3. Azul Coast is the only runner with a win at the distance.
The caveat is that came in the Feb. 15 El Camino Real Derby on the Tapeta at Golden Gate Fields. Baffert had entered Azul Coast in the Sunland Derby next, only to have it wiped out by the pandemic closures. This is the fall-back position for a useful horse who’s in the shadow of superior stablemates.
At the same time, Azul Coast has claims to churn on for a placing at a big price. He was no match for Authentic when a distant second in the Sham, but the combination of more time, distance, and pace might shave off a couple of those lengths. The son of 2010 Kentucky Derby winner Super Saver teams up with Umberto Rispoli.
4. Anneau d’Or returns to the scene of his most memorable performance.
The sticking point, of course, is that his Grade 1 near-miss came in last fall’s less-than-vintage renewal of the Breeders’ Cup Juvenile (G1) at Santa Anita. The form has taken so many knocks that it’s virtually a punching bag, while the evidence continues to mount that the best entrant in the Juvenile scratched – Maxfield.
Anneau d’Or has contributed to this narrative himself.

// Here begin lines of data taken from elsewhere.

(* ===== verification/TunNat.v ===== *)
(** * TunNat: the TCP address translation table of [src/inbound/tun.rs].

    [TcpNat] gives each TCP source seen on the TUN device a port of the local
    listener.  An [Instant] is a number of nanoseconds; [min_by_key] runs over the
    table in the [HashMap]'s iteration order, which the caller of
    [lookup_or_insert] supplies ([iter]): nothing is assumed of it but that it
    lists the table. *)

From S2P Require Import Prelude RustStr.

Definition NAT_PORT_START : Z := 10000.
Definition NAT_PORT_END : Z := 60000.

Record TcpNatEntry : Type := mkNatEntry {
  source : SocketAddr;
  destination : SocketAddr;
  last_active : Z
}.

Record TcpNat : Type := mkNat {
  port_index : Z;
  addr_map : gmap SocketAddr Z;
  port_map : gmap Z TcpNatEntry
}.

Definition TcpNat_new : TcpNat := mkNat NAT_PORT_START ∅ ∅.

Definition do_insert (n : TcpNat) (now port : Z) (src dst : SocketAddr) : TcpNat :=
  mkNat (port_index n) (<[src := port]> (addr_map n)) (<[port := mkNatEntry src dst now]> (port_map n)).

(** [entry.last_active = Instant::now()] *)
Definition touch (n : TcpNat) (now port : Z) : TcpNat :=
  mkNat (port_index n) (addr_map n) (alter (fun e => mkNatEntry (source e) (destination e) now) port (port_map n)).

Definition next_port (port : Z) : Z := if NAT_PORT_END <=? port then NAT_PORT_START else port + 1.

(** The search for a free port: [None] when it is back at [start]. *)
Fixpoint alloc_loop (fuel : nat) (n : TcpNat) (start now : Z) (src dst : SocketAddr) : run (option Z * TcpNat) :=
  match fuel with
  | O => Stuck
  | S fuel =>
      let port := port_index n in
      let n := mkNat (next_port port) (addr_map n) (port_map n) in
      if bool_decide (port_map n !! port = None) then Ret (Some port, do_insert n now port src dst)
      else if port_index n =? start then Ret (None, n)
      else alloc_loop fuel n start now src dst
  end.

(** [port_map.remove(&port)] and the removal of its source. *)
Definition drop_port (n : TcpNat) (port : Z) : TcpNat :=
  match port_map n !! port with
  | Some e => mkNat (port_index n) (delete (source e) (addr_map n)) (delete port (port_map n))
  | None => n
  end.

Definition POOL : nat := Z.to_nat 50001.

Definition lookup_or_insert (n : TcpNat) (iter : list (Z * TcpNatEntry)) (now : Z) (src dst : SocketAddr) : run (Z * TcpNat) :=
  match addr_map n !! src with
  | Some port => Ret (port, touch n now port)
  | None =>
      r ← alloc_loop POOL n (port_index n) now src dst;
      match r with
      | (Some port, n) => Ret (port, n)
      | (None, n) =>
          let evict_port := match min_by_key (fun x => last_active x.2) iter with
                            | Some x => x.1
                            | None => NAT_PORT_START
                            end in
          Ret (evict_port, do_insert (drop_port n evict_port) now evict_port src dst)
      end
  end.

Definition lookup_back (n : TcpNat) (now nat_port : Z) : option (SocketAddr * SocketAddr) * TcpNat :=
  match port_map n !! nat_port with
  | Some e => (Some (source e, destination e), touch n now nat_port)
  | None => (None, n)
  end.

Definition TcpNat_gc (n : TcpNat) (now timeout : Z) : TcpNat :=
  let expired := map fst (List.filter (fun x => timeout <? Z.max 0 (now - last_active x.2)) (map_to_list (port_map n))) in
  fold_left drop_port expired n.

(** ** The table is a bijection between sources and ports *)

Definition in_pool (p : Z) : Prop := NAT_PORT_START <= p <= NAT_PORT_END.

Record nat_wf (n : TcpNat) : Prop := {
  wf_index : in_pool (port_index n);
  wf_pool p e : port_map n !! p = Some e -> in_pool p;
  wf_back p e : port_map n !! p = Some e -> addr_map n !! source e = Some p;
  wf_fwd s p : addr_map n !! s = Some p -> exists e, port_map n !! p = Some e /\ source e = s
}.

Lemma nat_wf_new : nat_wf TcpNat_new.
Proof. split; [unfold in_pool, TcpNat_new, NAT_PORT_START, NAT_PORT_END; cbn; lia|done..]. Qed.

Lemma next_port_pool p : in_pool p -> in_pool (next_port p).
Proof. unfold in_pool, next_port, NAT_PORT_START, NAT_PORT_END. case_if; reflect_bools; lia. Qed.

Lemma nat_wf_index n i : nat_wf n -> in_pool i -> nat_wf (mkNat i (addr_map n) (port_map n)).
Proof. intros [H1 H2 H3 H4] Hi. by split. Qed.

Lemma nat_wf_insert n now p src dst : nat_wf n -> in_pool p -> port_map n !! p = None -> addr_map n !! src = None ->
  nat_wf (do_insert n now p src dst).
Proof.
  intros [H1 H2 H3 H4] Hp Hfree Hsrc. split; cbn [do_insert port_index addr_map port_map]; [done|..].
  - intros q e [[<- _]|[_ H]]%lookup_insert_Some; eauto.
  - intros q e [[<- <-]|[Hq H]]%lookup_insert_Some; cbn [source].
    + by rewrite lookup_insert_eq.
    + rewrite lookup_insert_ne; [by apply H3|]. intros Es. pose proof (H3 _ _ H). congruence.
  - intros s q [[<- <-]|[Hs H]]%lookup_insert_Some.
    + eexists. by rewrite lookup_insert_eq.
    + destruct (H4 s q H) as (e & He & Hse). exists e. rewrite lookup_insert_ne; [done|]. congruence.
Qed.

Lemma nat_wf_touch n now p : nat_wf n -> nat_wf (touch n now p).
Proof.
  intros [H1 H2 H3 H4]. split; cbn [touch port_index addr_map port_map]; [done|..].
  - intros q e H. apply lookup_alter_Some in H as [(-> & e' & H & _)|[_ H]]; eauto.
  - intros q e H. apply lookup_alter_Some in H as [(-> & e' & H & ->)|[_ H]]; cbn; eauto.
  - intros s q H. destruct (H4 s q H) as (e & He & Hs). destruct (decide (q = p)) as [->|Hne].
    + eexists. rewrite lookup_alter_eq, He. by split.
    + exists e. by rewrite lookup_alter_ne.
Qed.

Lemma drop_port_lookup n p q : port_map (drop_port n p) !! q = if decide (q = p) then None else port_map n !! q.
Proof.
  unfold drop_port. destruct (port_map n !! p) as [e|] eqn:E; cbn [port_map].
  - case_decide; [subst; by rewrite lookup_delete_eq|by rewrite lookup_delete_ne].
  - case_decide; [by subst|done].
Qed.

His inability to pass Thousand Words in an off-track Los Alamitos Futurity (G2) suggested that blinkers could help. A poor effort when adding headgear in the second Risen Star (G2) division at Fair Grounds undermined that talking point. Sans blinkers in Charlatan’s division of the Arkansas Derby (G1), he retreated to fifth.

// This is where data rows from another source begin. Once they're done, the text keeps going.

(** The first address of each family, and the one after it. *)
Definition take_address (acc : option Z * option Z) (s : str) : option Z * option Z :=
  match parse_addr_prefix s, acc with
  | Some (V4 a, _), (None, v6) => (Some a, v6)
  | Some (V6 a, _), (v4, None) => (v4, Some a)
  | _, acc => acc
  end.

Definition tun_addresses (address : list str) (tag : str) (port_v4 port_v6 : Z) : option tun_config :=
  let '(v4, v6) := fold_left take_address address (None, None) in
  match v4, v6 with
  | None, None => None
  | _, _ =>
      Some (mkTunCfg v4 (option_map (fun a => wrap 32 (a + 1)) v4) v6 (option_map (fun a => wrap 128 (a + 1)) v6)
              port_v4 port_v6 tag)
  end.

(** ** Checksums verify *)

(** The one's complement sum as a receiver computes it: 16-bit words, the last byte
    padded; a header verifies when its sum is a positive multiple of [2^16 - 1]. *)
Fixpoint word_sum (data : bytes) : Z :=
  match data with
  | a :: b :: data => 256 * a + b + word_sum data
  | [a] => 256 * a
  | [] => 0
  end.

Definition verifies (sum : Z) : Prop := 0 < sum /\ sum mod 65535 = 0.

Lemma pairs_ind {A} (P : list A -> Prop) :
  P [] -> (forall a, P [a]) -> (forall a b l, P l -> P (a :: b :: l)) -> forall l, P l.
Proof. intros H0 H1 H2. fix IH 1. intros [|a [|b l]]; [exact H0|apply H1|apply H2, IH]. Qed.

Lemma lor_byte a b : is_byte a -> is_byte b -> Z.lor (Z.shiftl a 8) b = 256 * a + b.
Proof.
  unfold is_byte. intros Ha Hb. rewrite Z.shiftl_mul_pow2 by lia. change (2 ^ 8) with 256.
  rewrite <-Z.add_nocarry_lor; [lia|]. apply Z.bits_inj'. intros n Hn. rewrite Z.land_spec, Z.bits_0.
  destruct (Z.lt_ge_cases n 8).
  - change 256 with (2 ^ 8). by rewrite Z.mul_pow2_bits_low.
  - rewrite (Z.bits_above_log2 b); [by rewrite andb_false_r|lia|]. destruct (Z.eq_dec b 0) as [->|]; [cbn; lia|].
    apply Z.log2_lt_pow2; [lia|]. apply Z.lt_le_trans with (2 ^ 8); [lia|]. apply Z.pow_le_mono_r; lia.
Qed.

Lemma word_sum_bound l : bytes_ok l -> 0 <= word_sum l <= 32768 * (len l + 1).
Proof.
  revert l. refine (pairs_ind _ _ _ _).
  - intros _. cbn [word_sum]. change (len (@nil Z)) with 0. lia.
  - intros a H. apply Forall_cons in H as [Ha _]. unfold is_byte in Ha. cbn [word_sum]. change (len [a]) with 1. lia.
  - intros a b l IH H. apply Forall_cons in H as [Ha H]. apply Forall_cons in H as [Hb H]. unfold is_byte in *.
    cbn [word_sum]. rewrite !len_cons. specialize (IH H). lia.
Qed.

Lemma wrap32_id z : 0 <= z < 2 ^ 32 -> wrap 32 z = z.
Proof. intros. unfold wrap. by rewrite Z.mod_small. Qed.

Lemma sum_words_spec l : bytes_ok l -> forall s, 0 <= s -> s + word_sum l < 2 ^ 32 -> sum_words s l = s + word_sum l.
Proof.
  revert l. refine (pairs_ind _ _ _ _).
  - intros _ s _ _. cbn. lia.
  - intros a H s Hs Hb. apply Forall_cons in H as [Ha _]. unfold is_byte in Ha. cbn [word_sum sum_words] in *.
    rewrite Z.shiftl_mul_pow2 by lia. rewrite wrap32_id; lia.
  - intros a b l IH H s Hs Hb. apply Forall_cons in H as [Ha H]. apply Forall_cons in H as [Hb' H].
    pose proof (word_sum_bound l H). cbn [word_sum sum_words] in *. rewrite lor_byte by done. unfold is_byte in *.
    rewrite wrap32_id by lia. rewrite IH; [lia|done|lia|lia].
Qed.

Lemma word_sum_app l1 l2 : len l1 mod 2 = 0 -> word_sum (l1 ++ l2) = word_sum l1 + word_sum l2.
Proof.
  revert l1. refine (pairs_ind _ _ _ _); [done| |].
  - intros a H. done.
  - intros a b l IH H. cbn [app word_sum]. rewrite IH; [lia|]. rewrite !len_cons in H.
    replace (1 + (1 + len l)) with (len l + 1 * 2) in H by lia. by rewrite Z.mod_add in H.
Qed.

Lemma fold_carry_spec fuel s : 0 <= s < 2 ^ 32 ->
  (match fuel with O => s < 2 ^ 16 | 1%nat => s <= 2 ^ 17 - 2 | 2%nat => s < 2 ^ 32 | _ => True end) ->
  exists s', fold_carry fuel s = Ret s' /\ 0 <= s' < 2 ^ 16 /\ s' mod 65535 = s mod 65535 /\ s' <= s.
Proof.
  revert s. induction fuel as [|fuel IH]; intros s Hs Hf; cbn [fold_carry];
    unfold wshr in *; rewrite Z.shiftr_div_pow2 by lia; change (2 ^ 16) with 65536 in *.
  - rewrite Z.div_small by lia. exists s. split; [done|]. lia.
  - destruct (Z.eqb_spec (s / 65536) 0) as [E|E].
    + exists s. split; [done|]. Z.div_mod_to_equations. lia.
    + change 65535 with (Z.ones 16) at 1. rewrite Z.land_ones by lia. change (2 ^ 16) with 65536.
      pose proof (Z.div_mod s 65536 ltac:(lia)) as Hdm. pose proof (Z.mod_pos_bound s 65536 ltac:(lia)) as Hm.
      pose proof (Z.div_pos s 65536 ltac:(lia) ltac:(lia)) as Hd.
      assert (s / 65536 < 65536) by (apply Z.div_lt_upper_bound; lia).
      rewrite wrap32_id by lia. destruct (IH (s mod 65536 + s / 65536)) as (s' & -> & H1 & H2 & H3); [lia| |].
      * change (2 ^ 17) with 131072 in *. change (2 ^ 32) with 4294967296 in *.
        destruct fuel as [|[|[|fuel]]]; [|lia|lia|done]. assert (s / 65536 = 1) by lia. lia.
      * exists s'. split; [done|]. split; [done|]. split; [|lia]. rewrite H2. rewrite Hdm at 3.
        replace (65536 * (s / 65536) + s mod 65536) with (s mod 65536 + s / 65536 + s / 65536 * 65535) by lia.
        by rewrite Z.mod_add.
Qed.

Lemma finish_spec s : 0 <= s < 2 ^ 32 ->
  exists c, finish_checksum s = Ret c /\ 0 <= c < 2 ^ 16 /\ verifies (s + c).
Proof.
  intros Hs. unfold finish_checksum. destruct (fold_carry_spec 3 s Hs I) as (s' & -> & Hr & Hm & H0). rewrite bind_Ret.
  eexists. split; [done|]. unfold as_u16, wrap, wnot, verifies. rewrite (Z.mod_small s') by done.
  change (2 ^ 16) with 65536 in *. split; [lia|]. split; [lia|].
  replace (s + (65536 - 1 - s')) with (s - s' + 1 * 65535) by lia. rewrite Z.mod_add by lia.
  by rewrite Zminus_mod, Hm, Z.sub_diag.
Qed.

Lemma word_sum_u16 c : 0 <= c < 2 ^ 16 -> word_sum (to_be_bytes 2 c) = c.
Proof. intros Hc. cbn -[Z.div Z.modulo]. change (2 ^ 16) with 65536 in *. Z.div_mod_to_equations. lia. Qed.

Lemma u16_bytes c : 0 <= c < 2 ^ 16 -> [as_u8 (wshr c 8); as_u8 (Z.land c 0xff)] = to_be_bytes 2 c.
Proof.
  intros Hc. cbn -[Z.div Z.modulo Z.land]. unfold as_u8, wrap, wshr. rewrite Z.shiftr_div_pow2 by lia.
  change 255 with (Z.ones 8). rewrite Z.land_ones by lia. change (2 ^ 8) with 256. by rewrite Z.mod_mod by lia.
Qed.

(** ** Writing into a packet *)

Lemma store_mid {A} (l1 l2 : list A) a x i : i = len l1 -> store (l1 ++ a :: l2) i x = Ret (l1 ++ x :: l2).
Proof.
  intros ->. unfold store. rewrite len_app, len_cons. pose proof (len_nonneg l1). pose proof (len_nonneg l2).
  replace (_ && _) with true by lia. f_equal. unfold len. rewrite Nat2Z.id, insert_app_r_alt by lia.
  by rewrite Nat.sub_diag.
Qed.

Lemma store2_mid l1 l2 a b x y i : i = len l1 -> store2 (l1 ++ a :: b :: l2) i x y = Ret (l1 ++ x :: y :: l2).
Proof.
  intros Hi. unfold store2. rewrite (store_mid l1) by done. rewrite bind_Ret.
  change (l1 ++ x :: b :: l2) with (l1 ++ [x] ++ b :: l2). rewrite app_assoc, (store_mid (l1 ++ [x])).
  - by rewrite <-app_assoc.
  - rewrite len_app, len_cons, len_nil. lia.
Qed.

Lemma store_checksum_mid l1 l2 a b c i : i = len l1 -> 0 <= c < 2 ^ 16 ->
  store_checksum (l1 ++ a :: b :: l2) i c = Ret (l1 ++ to_be_bytes 2 c ++ l2).
Proof. intros Hi Hc. unfold store_checksum. rewrite store2_mid by done. by rewrite <-u16_bytes. Qed.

There is one last straw to grasp: Anneau d’Or was always earmarked for the Santa Anita Derby, and his Oaklawn venture was something to do until Santa Anita emerged from its COVID-19 hiatus. The Blaine Wright trainee also picks up Hall of Famer Victor Espinoza for the first time. If this is the last chance saloon for Anneau d’Or on the Triple Crown trail, the silver lining is that the well-bred Medaglia d’Oro colt has the option of reverting to turf.
5. Shooters Shoot and Rushie come off promising efforts at Oaklawn.

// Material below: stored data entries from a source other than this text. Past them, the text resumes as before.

(** The reply task of a UDP session takes the client's address for the source of
    the packet it writes: whatever server answered, the reply that comes back with
    the client's address (as every outbound sends it) goes from the client to itself. *)
Theorem udp_reply_to_client (c : tun_config) (st : tun_state) (now : Z) (client server : SocketAddr) (ci : Z) (data payload : bytes) :
  udp_sessions st !! (client, server) = None -> v4_addr client ci -> bytes_ok payload -> len payload <= 65507 ->
  exists p captured, (tun_dispatch_udp c st now client server data).2 = [Forward p captured] /\
    forall spoofed, exists pkt, udp_reply_task captured payload (u_src p) spoofed = Ret [Written pkt] /\
      slice pkt 12 16 = Ret (ipv4_octets ci) /\ slice pkt 16 20 = Ret (ipv4_octets ci).
Proof.
  intros Hnew (Hc & Wc & Wp) Hp Hl. unfold tun_dispatch_udp. rewrite Hnew. eexists _, _. split; [reflexivity|].
  intros spoofed. unfold udp_reply_task, build_udp_reply_packet. cbn [u_src]. rewrite Hc.
  destruct (build_udp_reply_v4_spec ci (sock_port client) ci (sock_port client) payload Hp Hl) as (ic & ck & -> & _ & _).
  rewrite bind_Ret. eexists. split; [reflexivity|]. unfold ipv4_header. set (h := reply_head _). set (seg := udp_segment _ _ _ _ _).
  assert (Hh : len h = 10) by done. split.
  - group ((h ++ to_be_bytes 2 ic) ++ ipv4_octets ci ++ (ipv4_octets ci ++ seg)). apply slice_app_mid; lens; lia.
  - group ((h ++ to_be_bytes 2 ic ++ ipv4_octets ci) ++ ipv4_octets ci ++ seg). apply slice_app_mid; lens; lia.
Qed.

(** The header checksum covers twenty bytes: with IP options the whole header only
    verifies if the options happen to add up to zero. *)
Theorem header_options_unsummed (h opts t rest : bytes) (ic tc src dst sport dport src' sport' dst' dport' : Z) :
  len h = 10 -> bytes_ok h -> len t = 12 -> bytes_ok t -> bytes_ok rest -> len rest <= 65000 ->
  exists ic' tc', rewrite_v4 (ipv4_tcp h ic src dst opts sport dport t tc rest) (20 + len opts) src' sport' dst' dport'
                  = Ret (ipv4_tcp h ic' src' dst' opts sport' dport' t tc' rest) /\
    word_sum (ipv4_header h ic' src' dst' ++ opts) mod 65535 = word_sum opts mod 65535.
Proof.
  intros Hh Hho Ht Hto Hro Hl.
  destruct (rewrite_v4_spec h ic src dst opts sport dport t tc rest src' sport' dst' dport') as (ic' & tc' & E & [_ V] & _); [done..|].
  exists ic', tc'. split; [done|]. rewrite word_sum_app by (unfold ipv4_header; lens; by rewrite Hh).
  by rewrite <-Zplus_mod_idemp_l, V.
Qed.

Shooters Shoot and Rushie sport several points in common: Both are making their stakes debuts with high-profile pilots, both have finished best of the rest behind Charlatan, and both come off Oaklawn allowance scores over stakes-quality rivals.
Late Triple Crown nominee Shooters Shoot has posted increasing Brisnet Speed ratings with every start, indicating that he’s progressed since Charlatan ran away from him in a 6-furlong maiden. The Peter Eurton trainee has won his two ensuing races at a mile, going wire-to-wire over a rallying Friar’s Road here and taking his game to Hot Springs to outduel Blackberry Wine. That was supposed to launch him to the Arkansas Derby, but Shooters Shoot scratched from the first division with a fever. Instead of possibly being a gadfly for Charlatan at Oaklawn, Shooters Shoot appears poised to play that role versus Authentic. Note that he lures Abel Cedillo.
Rushie, dusted by Charlatan in an entry-level allowance, picked himself right back up to capture a similar event on the Arkansas Derby undercard. The Michael McCarthy pupil defeated Todd Pletcher’s Candy Tycoon, the Fountain of Youth (G2) runner-up who was taking a class drop after a sixth in the Florida Derby (G1). From the first crop of Liam’s Map, Rushie has the tactical speed to secure a good early position with Flavien Prat.
Stablemate Friar’s Road is a thrice-raced maiden, but just notched a 103 Brisnet Late Pace rating in a 9-furlong affair at Oaklawn. The 6-5 favorite in that Arkansas Derby Day maiden, the Quality Road colt threaded through the pack on the far turn and closed for second. The winner, Hunt the Front, is among the newly added Triple Crown nominees.